Step 2: Express the given vector and calculate its magnitude
The given vector is $$\mathbf{V}=p(\hat{i}+\hat{j}+\hat{k})=p \hat{i}+p \hat{j}+p \hat{k}$$.
The magnitude of a vector $$\mathbf{V}=a \hat{i}+b \hat{j}+c \hat{k}$$ is given by $$|\mathbf{V}|=\sqrt{a^2+b^2+c^2}$$.
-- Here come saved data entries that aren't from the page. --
(* ===== verification/VmmOps.v ===== *)
(** * One page

    Mapping, unmapping, protecting and translating a page of an address space. *)

From S2P Require Import Prelude Errno Bytes Pmm Frames Vmm VmmTree VmmBits VmmProps VmmWalk.

Section ops.
Context {W : Type} (E : env W) (G : machine E) (slots : Z -> Prop) (root : Z).
Implicit Types (s : vstate W) (A D : gset Z) (T : gmap Z (list Z)) (t virt phys flags : Z) (p q : list Z).
Abbreviation tree := (tree slots root).
Abbreviation path_ok := (path_ok slots).
Abbreviation same_leaves := (same_leaves slots root).
Abbreviation full := (full root).

(** The entry of a page. *)
Definition maps T virt : option Z := leaf T root (path virt) (table_index virt 1).

Definition is_mapped T virt : bool := match maps T virt with Some _ => true | None => false end.

(** An address space: its tables, next to the pages [D], are all that is held, and
    no table is empty. *)
Record space D T s : Prop := {
  sp_vm : vm E (dom T ∪ D) T s;
  sp_disjoint : D ## dom T;
  sp_tree : tree T;
  sp_full : full T }.

(** A page in the part of the address space that [T] describes. *)
Definition page_here virt : Prop := is_page virt /\ slots (table_index virt 4).

Lemma path_here virt : page_here virt -> path_ok (path virt) /\ length (path virt) = 3%nat.
Proof.
  intros [_ Hs]. split; [|done]. split_and!; [cbn; lia|repeat constructor; by apply table_index_range|done].
Qed.

(** Updating the entry of a page leaves the others alone. *)
Lemma maps_update T t es virt v virt' : tree T -> page_here virt -> page_here virt' ->
  follow T root (path virt) = Some t -> T !! t = Some es ->
  maps (<[t := <[Z.to_nat (table_index virt 1) := v]> es]> T) virt' =
    if decide (virt' = virt) then (if present v then Some v else None) else maps T virt'.
Proof.
  intros HT Hv Hv' Hf He. destruct (path_here _ Hv) as [Hp Hl], (path_here _ Hv') as [Hp' Hl'].
  assert (Hi : forall w, 0 <= table_index w 1 < 512) by (intros w; by apply table_index_range).
  unfold maps, leaf. rewrite (leaf_slot slots root T HT (path virt) t es) by done. destruct (decide (virt' = virt)) as [->|Hne].
  - by rewrite decide_True.
  - rewrite decide_False; [done|]. intros [H1 H2]. apply Hne. apply path_inj; [apply Hv'|apply Hv|done|done].
Qed.

Lemma maps_same T T' virt : same_leaves T T' -> page_here virt -> maps T' virt = maps T virt.
Proof. intros Hs Hv. destruct (path_here _ Hv). by apply Hs. Qed.

(** *** Mapping *)

(** Why a request is refused, whatever memory there is. *)
Definition map_refused (owns_root0 : Z) virt phys flags (mapped : bool) : option Z :=
  if negb (Z.land phys (NS_PAGE_SIZE - 1) =? 0) || (4096 * e_frames E <=? phys) then Some NS_VMM_EINVAL
  else if negb (owns_root0 =? 0) && (NS_VMM_KERNEL_HALF_BASE <=? virt) then Some NS_VMM_EPERM
  else if Z.testbit flags 1 && ((NS_VMM_USER_TOP <=? virt) || bit (e_reserved E) (phys / 4096)) then Some NS_VMM_EPERM
  else if mapped then Some NS_VMM_EEXIST else None.

Definition out_of_memory (r : Z) : Prop := r = NS_VMM_ENOMEM \/ r = NS_VMM_ECORRUPT.

(** What mapping a page gives. *)
Definition mapped_page D T (sp : ns_vmm_space) virt phys flags (r : Z) s : Prop :=
  exists T', space D T' s /\
    match map_refused (owns_root sp) virt phys flags (is_mapped T virt) with
    | Some r0 => r = r0 /\ same_leaves T T' /\ dom T' = dom T
    | None =>
      (r = NS_VMM_OK /\ forall virt', page_here virt' ->
         maps T' virt' = if decide (virt' = virt) then Some (entry_from_flags phys flags) else maps T virt') \/
      (out_of_memory r /\ same_leaves T T' /\ dom T' = dom T)
    end.

Lemma page_ok virt : is_page virt ->
  canonical_address virt = true /\ (Z.land virt (NS_PAGE_SIZE - 1) =? 0) = true.
Proof.
  intros (_ & Hd & Hc). split; [done|]. rewrite page_mask. apply Z.mod_divide in Hd; [|done]. unfold NS_PAGE_SIZE. by rewrite Hd.
Qed.

Lemma space_refl D T s : space D T s -> same_leaves T T.
Proof. done. Qed.

Lemma same_leaves_refl T : same_leaves T T.
Proof. done. Qed.

(** The walk of a page that is in the tree. *)
Lemma space_walked D T s flags : space D T s -> walked E slots root (dom T ∪ D) T D flags [] [] root T (dom T ∪ D) s.
Proof.
  intros [V HD HT Hf]. constructor; try done.
  - split_and!; [cbn; lia|by constructor|done].
  - intros _ p0 i r d Eq. by destruct p0.
Qed.

Lemma undone_space D T s : D ## dom T -> undone E slots root (dom T ∪ D) T s ->
  exists T', space D T' s /\ same_leaves T T' /\ dom T' = dom T.
Proof. intros HD (T' & V & HT & Hf & Hs & Hd). exists T'. split; [|done]. constructor; try done; by rewrite Hd. Qed.

Lemma wp_walk_create D T s sp virt flags Q : space D T s -> page_here virt -> root_phys sp = root ->
  (forall created t T' A' s', walked E slots root (dom T ∪ D) T D flags created (path virt) t T' A' s' ->
     Q (NS_VMM_OK, entry_at (base E + t) (table_index virt 1)) s') ->
  (forall r s', out_of_memory r -> undone E slots root (dom T ∪ D) T s' -> maps T virt = None -> Q (r, 0) s') ->
  wp (walk_create_leaf sp virt flags) Q s.
Proof.
  intros Hsp Hv Hroot HQ Hno. pose proof Hsp as [V HD HT Hf]. destruct (path_here _ Hv) as [Hp _].
  destruct (tr_root _ _ _ HT) as [es He]. unfold walk_create_leaf. rewrite Hroot.
  apply wp_bind. eapply (wp_table_pointer E G); [exact V|exact He|]. rewrite (table_nonzero E G _ _ _ _ _ V He).
  eapply (wp_create_loop E G); [lia|done|done|by apply (space_walked D T s flags)|done|]. intros r s' Hr Hu Hn. apply Hno; [done|done|apply Hn].
Qed.

Lemma wp_map_unlocked D T s sp virt phys flags : space D T s -> page_here virt -> root_phys sp = root -> 0 <= phys ->
  wp (map_unlocked sp virt phys flags) (mapped_page D T sp virt phys flags) s.
Proof.
  intros Hsp Hv Hroot Hphys. pose proof Hsp as [V HD HT Hf]. destruct (path_here _ Hv) as [Hp Hlen].
  destruct (page_ok virt (proj1 Hv)) as [Hc Ha]. unfold map_unlocked, mapped_page, map_refused.
  apply wp_bind, wp_gets. destruct (owns_limit _ _ _ _ _ (vm_owns _ _ _ _ V)) as [-> _]. rewrite Hc, Ha. cbn [negb orb].
  destruct (negb (Z.land phys (NS_PAGE_SIZE - 1) =? 0) || (4096 * e_frames E <=? phys)) eqn:Ep.
  { apply wp_ret. by exists T. }
  destruct (negb (owns_root sp =? 0) && (NS_VMM_KERNEL_HALF_BASE <=? virt)); [apply wp_ret; by exists T|].
  apply orb_false_iff in Ep as [Epa Epl]. apply negb_false_iff, Z.eqb_eq in Epa. rewrite page_mask in Epa.
  apply Z.leb_gt in Epl. assert (Hpd : (4096 | phys)) by (by apply Z.mod_divide).
  assert (Hp52 : 0 <= phys < 2 ^ 52) by (pose proof (g_frames E G); lia).
  rewrite test_page_user, negb_involutive. apply wp_bind.
  assert (Href : forall P, P (Z.testbit flags 1 && ((NS_VMM_USER_TOP <=? virt) || bit (e_reserved E) (phys / 4096))) s ->
    wp (if Z.testbit flags 1 then if NS_VMM_USER_TOP <=? virt then mret true else pmm_reserved phys else mret false) P s).
  { intros P HP. destruct (Z.testbit flags 1); [|by apply wp_ret]. destruct (NS_VMM_USER_TOP <=? virt); [by apply wp_ret|].
    by eapply (wp_pmm_reserved E). }
  apply Href. destruct (Z.testbit flags 1 && _); [apply wp_ret; by exists T|].
  apply wp_bind, (wp_walk_create D T); [done..| |].
  2: { intros r s1 Hr Hu Hn. unfold is_mapped. rewrite Hn. assert ((r =? NS_VMM_OK) = false) as -> by (by destruct Hr as [-> | ->]). apply wp_ret.
       destruct (undone_space D T s1 HD Hu) as (T' & H1 & H2 & H3). exists T'. split; [done|]. by right. }
  intros created t T1 A1 s1 [V1 HT1 _ Hf1 [-> HD1] Hu1 Hfull1 Hs1 Hg1]. cbn [NS_VMM_OK Z.eqb negb].
  destruct (tr_table _ _ _ HT1 _ t Hp Hf1) as [es He]. assert (Hi : 0 <= table_index virt 1 < 512) by by apply table_index_range.
  destruct (tree_slot slots root T1 HT1 _ t es _ Hp Hf1 He Hi) as (e & Hse & Hr).
  assert (Em : is_mapped T virt = present e).
  { unfold is_mapped. rewrite <- (maps_same T T1 virt Hs1 Hv). unfold maps, leaf. rewrite Hse. cbn. by destruct (present e). }
  rewrite Em.
  apply wp_bind. eapply (wp_ld E); [exact V1|exact He|exact Hr|]. rewrite test_present, negb_involutive.
  destruct (present e) eqn:Hpe.
  - apply wp_ret. exists T1. destruct created as [|[ent c] rest]; cbn [undo_ok] in Hu1.
    + destruct Hu1 as (HA & HfT & _ & Hdom). split; [by constructor|]. done.
    + exfalso. destruct Hu1 as (? & ? & ? & ? & ? & _ & _ & _ & _ & _ & _ & _ & _ & _ & _ & _ & Hz & _).
      assert (es = replicate 512 0) by congruence. subst es. by rewrite (zeros_empty _ e Hr) in Hpe.
  - apply wp_bind. eapply (wp_st E G); [exact V1|exact He|done|apply entry_u64|]. intros s2 V2.
    apply wp_bind. eapply (wp_invalidate E G); [exact V2|]. intros w V3. apply wp_ret.
    destruct (entry_flags phys flags Hpd Hp52) as (Hep & _ & Heu & _).
    set (T2 := <[t := <[Z.to_nat (table_index virt 1) := entry_from_flags phys flags]> es]> T1) in *.
    assert (Hdom : dom T2 = dom T1) by (apply dom_insert_lookup_L; by exists es).
    exists T2. split.
    + constructor; [by rewrite Hdom|by rewrite Hdom| |].
      * apply (leaf_tree slots root T1 HT1 (path virt)); try done. rewrite Heu. intros _ Hfl. by apply Hg1.
      * intros u us [[<- <-]|[Hne E2]]%lookup_insert_Some Hr1 Hr2; [|by apply (Hfull1 u us)].
        eexists _, _. split; [apply rd_insert_eq; rewrite (tr_len _ _ _ HT1 t es He); lia|done].
    + left. split; [done|]. intros virt' Hv'. unfold T2. rewrite (maps_update T1 t es virt) by done. rewrite Hep.
      destruct (decide _); [done|]. by apply maps_same.
Qed.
For the given vector, the magnitude is:
$$
|\mathbf{V}|=\sqrt{p^2+p^2+p^2}=\sqrt{3 p^2}
$$

Since the magnitude must be a positive value, we take the positive square root of $$p^2$$, which is $$|p|$$.
$$
|\mathbf{V}|=|p| \sqrt{3}
$$

Step 3: Solve for p
We set the magnitude equal to 1 :
$$
\begin{aligned}
& |p| \sqrt{3}=1 \\
& |p|=\frac{1}{\sqrt{3}}
\end{aligned}
$$
Answer:
The correct option is (B) $$\frac{1}{\sqrt{3}}$$.